The U.S. has arguably the world’s best medical tools available — especially when it comes to cancer screening, which has significantly reduced the mortality rates of serious killers such as breast and colorectal cancer in the last few years. But too much of a good thing can be bad, and expensive.
A government study finds that too many doctors are using the wrong test or testing the wrong women for the human papillomavirus, or HPV, the virus that causes cervical cancer. The unnecessary tests are costly and may be leading to harm and anxiety in women who receive extra medical care they don’t need.
The study, led by Dr. Mona Saraiya of the Centers for Disease Control and Prevention (CDC), suggests that doctors are still confused about when to use the two main cervical cancer screening tools — the Pap smear and the HPV DNA test — and in which women.
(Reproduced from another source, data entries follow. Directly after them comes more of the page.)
Definition register (peer : option PeerOps) (req : RegRequestMsg) (sender : mpsc_sender W bytes)
    (remote : SocketAddr) (random_id wall instant : Z) (load : DbLoad)
    (meanwhile : Global → Global) (g : Global) : outcome (result ServiceError Session * Global) :=
  match RegRequest.check req with
  | Err e => Ret (Err (BadRequest e), g)
  | Ok _ =>
      let code := network_code req in
      let is_new_network := negb (is_some (db_nets g !! code)) in
      match network_config code (ControlMessage.ip req) g with
      | Panic => Panic
      | Ret config =>
          let g := if is_new_network then with_nets (<[code := config]> (db_nets g)) g else g in
          match get_or_create_network_state code config load wall instant meanwhile g with
          | Panic => Panic
          | Ret (l, g) =>
              let gateway := u32_add (net_network (cfg_net config)) 1 in
              let gateway := match arena g !! l with Some s => ns_gateway s | None => gateway end in
              let '(granted, g) :=
                match peer with
                | None => (Ok None, g)
                | Some p =>
                    acquire_lease p code "vnt_device" (device_id req)
                      (if ip_variable req then None else ControlMessage.ip req) (cfg_net config)
                      gateway (cfg_lease_duration config) false g
                end in
              match granted, arena g !! l with
              | Err e, _ => Ret (Err e, g)
              | Ok _, None => Ret (Err ClusterErr, g)   (* an [Arc] that is held is not freed *)
              | Ok grant, Some s =>
                  let req' := with_grant req grant in
                  match allocate_ip_and_get_entry req' random_id wall sender
                          (p2p_endpoint_of (wireguard_p2p req) remote) s with
                  | (Err e, s) => Ret (Err (Alloc e), set_state l s g)
                  | (Ok (ip, _, entry), s) =>
                      let leased := is_some grant && is_some peer in
                      let session := mkSession code (device_id req) ip random_id l
                        (status_of (registration_mode req)) (allow_wire_guard req)
                        (client_capabilities req) leased true in
                      Ret (Ok session,
                           register_writes is_new_network config req entry (stats_heap s) wall
                             (set_state l s g))
                  end
              end
          end
      end
  end.

(** One tick of the renewal task: [None] when the task ends. *)
Definition renew_tick (renewed : result ServiceError (option ClusterLeaseGrant)) (now expires_at : Z)
    : option Z * bool :=
  match renewed with
  | Ok (Some g) => (Some (gr_expires_at g), true)
  | Ok None => (None, true)
  | Err _ => if expires_at <=? now then (None, false) else (Some expires_at, true)
  end.

(** [Drop for Session]. *)
Definition session_drop (se : Session) (wall : Z) (meanwhile : NetworkState → NetworkState)
    (g : Global) : Global :=
  match arena g !! se_network_state se with
  | None => g
  | Some s =>
      match se_status se with
      | Confirmed =>
          let '(record, s) := offline_ip (se_device_id se) (se_ip se) (se_random_id se) wall s in
          let g := set_state (se_network_state se) s g in
          match record with Some r => db_write (SaveDevice r) g | None => g end
      | PendingConfirmation =>
          set_state (se_network_state se)
            (release_pre_registered_ip (se_device_id se) (se_ip se) (se_random_id se) meanwhile s) g
      end
  end.

(** ** Administration

    [saved] is whether the database accepted the write; [has_owners] its answer
    to [network_has_resource_owners]. *)

Definition add_network (code : string) (gateway : Ipv4Addr) (netmask : Z) (lease : option Z)
    (saved : bool) (wall : Z) (g : Global) : result ServiceError unit * Global :=
  if is_some (db_nets g !! code) then (Err (NetworkExists code), g)
  else
    let lease_duration := default (default_lease_duration g) lease in
    let record := mkNetworkRecord code (ipv4_to_string gateway) netmask
      (u64_as_i64 (as_secs lease_duration)) SrcManual (system_time_to_i64 wall) in
    if negb saved then (Err DatabaseErr, g)
    else
      let g := db_write (SaveNetwork record) g in
      match net_new (u32_sub gateway 1) netmask with
      | None => (Err InvalidNetwork, g)
      | Some net =>
          (Ok tt, with_nets (<[code := mkNetworkConfig net lease_duration SrcManual]> (db_nets g)) g)
      end.

(** The number of devices and peers of the network in memory, if it is there. *)
Definition devices_in_memory (code : string) (g : Global) : Z :=
  match network_states g !! code ≫= λ l, arena g !! l with
  | Some s => (count s).1
  | None => 0
  end.

Definition update_network (code : string) (gateway : Ipv4Addr) (netmask lease_duration : Z)
    (has_owners : result ServiceError bool) (saved : bool) (g : Global)
    : result ServiceError unit * Global :=
  match db_nets g !! code with
  | None => (Err (NetworkMissing code), g)
  | Some c =>
      match has_owners with
      | Err e => (Err e, g)
      | Ok true => (Err NetworkInUse, g)
      | Ok false =>
          if 0 <? devices_in_memory code g then (Err NetworkInUse, g)
          else if negb saved then (Err DatabaseErr, g)
          else
            let g := db_write (UpdateNetwork code (ipv4_to_string gateway) netmask
                                 (u64_as_i64 (as_secs lease_duration))) g in
            match net_new (u32_sub gateway 1) netmask with
            | None => (Err InvalidNetwork, g)
            | Some net =>
                (Ok tt, with_states (delete code (network_states g)) (arena g)
                  (with_nets (<[code := mkNetworkConfig net lease_duration (cfg_source c)]>
                     (db_nets g)) g))
            end
      end
  end.

Definition delete_network (code : string) (has_owners : result ServiceError bool) (saved : bool)
    (g : Global) : result ServiceError unit * Global :=
  if negb (is_some (db_nets g !! code)) then (Err (NetworkMissing code), g)
  else match has_owners with
  | Err e => (Err e, g)
  | Ok true => (Err NetworkInUse, g)
  | Ok false =>
      if 0 <? devices_in_memory code g then (Err NetworkInUse, g)
      else if negb saved then (Err DatabaseErr, g)
      else
        let g := db_write (DeleteNetwork code) g in
        (Ok tt, with_states (delete code (network_states g)) (arena g)
                  (with_nets (delete code (db_nets g)) g))
  end.

Definition delete_device (code device_id : string) (saved : bool) (g : Global)
    : result ServiceError unit * Global :=
  let online := match network_states g !! code ≫= λ l, arena g !! l with
                | Some s => is_device_online device_id s
                | None => false
                end in
  if online then (Err DeviceOnline, g)
  else
    let g := match network_states g !! code with
             | Some l => match arena g !! l with
                         | Some s => set_state l (remove_device_from_memory device_id s).2 g
                         | None => g
                         end
             | None => g
             end in
    if negb saved then (Err DatabaseErr, g)
    else (Ok tt, db_write (DeleteDevice code device_id) g).

(** ** Routing *)

Definition get_network_state (code : string) (g : Global) : option (positive * NetworkState) :=
  l ← network_states g !! code; s ← arena g !! l; Some (l, s).

Definition route_wireguard_relay (peer : option PeerOps) (code : string) (dest : Ipv4Addr)
    (data : bytes) (origin : RelayOrigin) (g : Global) : LocalDeliveryResult * Global :=
  match get_network_state code g with
  | None => (NotFound, g)
  | Some (l, s) =>
      let '((local, s), w) := try_deliver dest data origin s (queues g) in
      let g := with_queues w g in
      if bool_decide (local ≠ NotFound) then
        let s := if bool_decide (local = Delivered)
                 then record_rx_traffic dest (Z.of_nat (length data)) s else s in
        (local, set_state l s g)
      else
        let g := set_state l s g in
        match peer with
        | None => (NotFound, g)
        | Some p =>
            let '(forwarded, g) := forward_with_best_route p code dest data origin g in
            (if forwarded : bool then Delivered else NotFound, g)
        end
  end.

Definition route_wireguard_broadcast (peer : option PeerOps) (code : string) (source : Ipv4Addr)
    (inner : bytes) (origin : RelayOrigin) (g : Global) : bool * Global :=
  match get_network_state code g with
  | None => (false, g)
  | Some (l, s) =>
      match relay_wireguard_broadcast source inner origin s (queues g) with
      | Err _ => (false, g)
      | Ok (_, s, w) =>
          let g := set_state l s (with_queues w g) in
          (true, match peer with
                 | None => g
                 | Some p => broadcast_wireguard p code source inner origin g
                 end)
      end
  end.

(** [NetworkStateProvider::update_client_latency]. *)
Definition provider_update_client_latency (code : string) (ip : Ipv4Addr) (latency_ms : Z)
    (g : Global) : Global :=
  match get_network_state code g with
  | Some (l, s) => set_state l (update_client_latency ip latency_ms s) g
  | None => g
  end.
End Service.

(** ** Lemmas *)

Module ServiceFacts.
Section ServiceFacts.
Context {NL : Ipv4NetLib} {NLL : Ipv4NetLaws} {PL : PnetLib} {U32 : NetU32Lib}.
Context {W : Type} {MV : Mpsc W bytes} {MW : Mpsc W WireGuardBridgePacket}.
Implicit Types (g : Global) (s : NetworkState).

(** The network state after a successful registration in it. *)
Lemma allocate_and_get_entry_ok req rid wall sender p2p s ip old entry s' :
  allocate_ip_and_get_entry req rid wall sender p2p s = (Ok (ip, old, entry), s') →
  ∃ e, device_map (lease_state s') !! device_id req = Some e ∧ entry = Some e ∧
    e_ip e = Some ip ∧ e_is_connected e = true ∧ e_random_id e = rid ∧
    sender_map s' !! ip = Some (SVnt sender) ∧
    online_endpoints s' !! ip = Some (EpVnt rid (allow_wire_guard req) (client_capabilities req)
      match registration_mode req with Normal => true | PreRegister => false end p2p).
Proof.
  unfold allocate_ip_and_get_entry.
  destruct (Lease.allocate_ip _ _ _ _ _ _ _) as [[[ip' old'] [h i]]|] eqn:E; [|done].
  apply NetFacts.alloc_summary in E as (e & Hm & Hip & Hc & Hr & _).
  assert (device_map i !! device_id req = Some e) as Hl by (by rewrite Hm, lookup_insert_eq).
  cbn zeta. rewrite Hl. intros [= -> -> <- <-].
  exists e. split_and!; try done.
  - simpl. destruct old as [o|]; done.
  - simpl. by rewrite lookup_insert_eq.
  - simpl. by rewrite lookup_insert_eq.
Qed.

(** A client that insists on an address gets it or nothing. *)
Lemma allocate_insisting net gw req rid now h i ip0 ip old st :
  ControlMessage.ip req = Some ip0 → ip_variable req = false →
  Lease.allocate_ip net gw req rid now h i = Ok ((ip, old), st) → ip = ip0.
Proof.
  intros Hr Hv H. apply LeaseFacts.allocate_cases in H. simpl in H.
  destruct H as [e ip He Hip [?|?]|e ip He Hip ? Hf|ip old l h' Hr' Hc Ho Ha
                |ip old l h' Hf [[? _]|(ip' & Hr' & _ & Hc)] Ho Ha]; try congruence.
  exfalso. rewrite Hv in Hc. unfold Lease.check_expected in Hc. break.
Qed.

Lemma get_or_create_ok code config load wall instant meanwhile g l g' :
  get_or_create_network_state code config load wall instant meanwhile g = Ret (l, g') →
  network_states g' !! code = Some l ∧
  (∀ l0, network_states g !! code = Some l0 → l = l0) ∧
  (network_states g !! code = None → ∀ l0, network_states (meanwhile g) !! code = Some l0 → l = l0).
Proof.
  assert (∀ i l0 g0, network_states (touch i l0 g0) = network_states g0) as Ht.
  { intros. unfold touch. by destruct (arena g0 !! l0). }
  unfold get_or_create_network_state. destruct (network_states g !! code) as [l1|] eqn:E1.
  { intros [= <- <-]. rewrite Ht. split; [done|]. split; congruence. }
  destruct (network_states (meanwhile g) !! code) as [l1|] eqn:E2.
  { intros [= <- <-]. rewrite Ht. split; [done|]. split; congruence. }
  destruct (new_from_db _ _ _ _ _ _ _ _) as [s|]; [|done]. intros [= <- <-]. simpl.
  rewrite lookup_insert_eq. split; [done|]. split; congruence.
Qed.

Lemma get_or_create_frame code config load wall instant g l g' :
  get_or_create_network_state code config load wall instant id g = Ret (l, g') →
  db_nets g' = db_nets g ∧ db_writes g' = db_writes g.
Proof.
  assert (∀ i l0 g0, db_nets (touch i l0 g0) = db_nets g0 ∧ db_writes (touch i l0 g0) = db_writes g0) as Ht.
  { intros. unfold touch. by destruct (arena g0 !! l0). }
  unfold get_or_create_network_state, id. destruct (network_states g !! code) as [l1|].
  { intros [= <- <-]. apply Ht. }
  destruct (new_from_db _ _ _ _ _ _ _ _) as [s|]; [|done]. by intros [= <- <-].
Qed.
The two screens are not interchangeable. The Pap smear checks the cervix for abnormal or precancerous cells; because cervical cancer is slow growing, the Pap smear is usually sufficient for catching and treating it or removing potentially cancerous cells early on.
The newer HPV test adds to the information gleaned from the Pap. Now that doctors know that most cervical cancer cases are caused by certain strains of HPV, they can test abnormal cells in the cervix for those strains to determine whether a woman is at higher or lower risk of developing cancer.
Guidelines from the American College of Obstetricians and Gynecologists (ACOG) recommend that Pap and HPV tests be used simultaneously in women 30 and older. But Saraiya’s study found that many doctors are using the tests in younger women. The AP’s Lauran Neergard reported:
Why the age limit? [The American Cancer Society’s gynecologic cancer director Debbie] Saslow says HPV is nearly as common as the common cold, especially in younger women — but their bodies usually clear the infection on their own and only a years-long infection is risky. Learning that a 20-something has HPV increases the odds of more invasive testing that in turn can leave her cervix less able to handle pregnancy later in life. Younger women are supposed to get HPV testing only if a Pap signals a possible problem and doctors really need the extra information.
Saraiya found that 60% of doctors and clinics give a routine Pap-plus-HPV test to younger women. She also found that 28% of doctors are performing an unnecessary type of HPV test on women of all ages: one that detects low-risk strains of the virus that can cause genital warts, but not cancer. This test came before scientists understood the risks of the various HPV strains, and some doctors still test for both the high-risk and low-risk strains, perhaps not realizing there’s a difference or because order forms for lab tests don’t differentiate between the two. However, the older HPV test is unnecessary because its results do not change women’s care.
The study suggests that women would be wise to educate themselves about how much cancer screening they really need. If you’re unsure, take a look at these guidelines from ACOG. Neergard summarized them clearly:
—Routine Paps start at age 21.
—Most women in their 20s get a Pap every two years
—Women 30 and older wait three years between screenings if they’ve had a negative Pap and negative HPV test, or three consecutive clear Paps
—If a Pap is inconclusive at any age, HPV testing may help rule out who needs further examination and who can just repeat a Pap in a year
—Anyone who’s been vaccinated against HPV, a relatively new vaccine, still must follow Pap screening guidelines for their age group
—Higher-risk women, such as those with HIV or previous cervical abnormalities, need more frequent screening
Also be sure to download the CDC’s 25-page booklet [PDF], which explains everything you need to know about cervical cancer screening.
Saraiya’s study was published in the journal Obstetrics & Gynecology.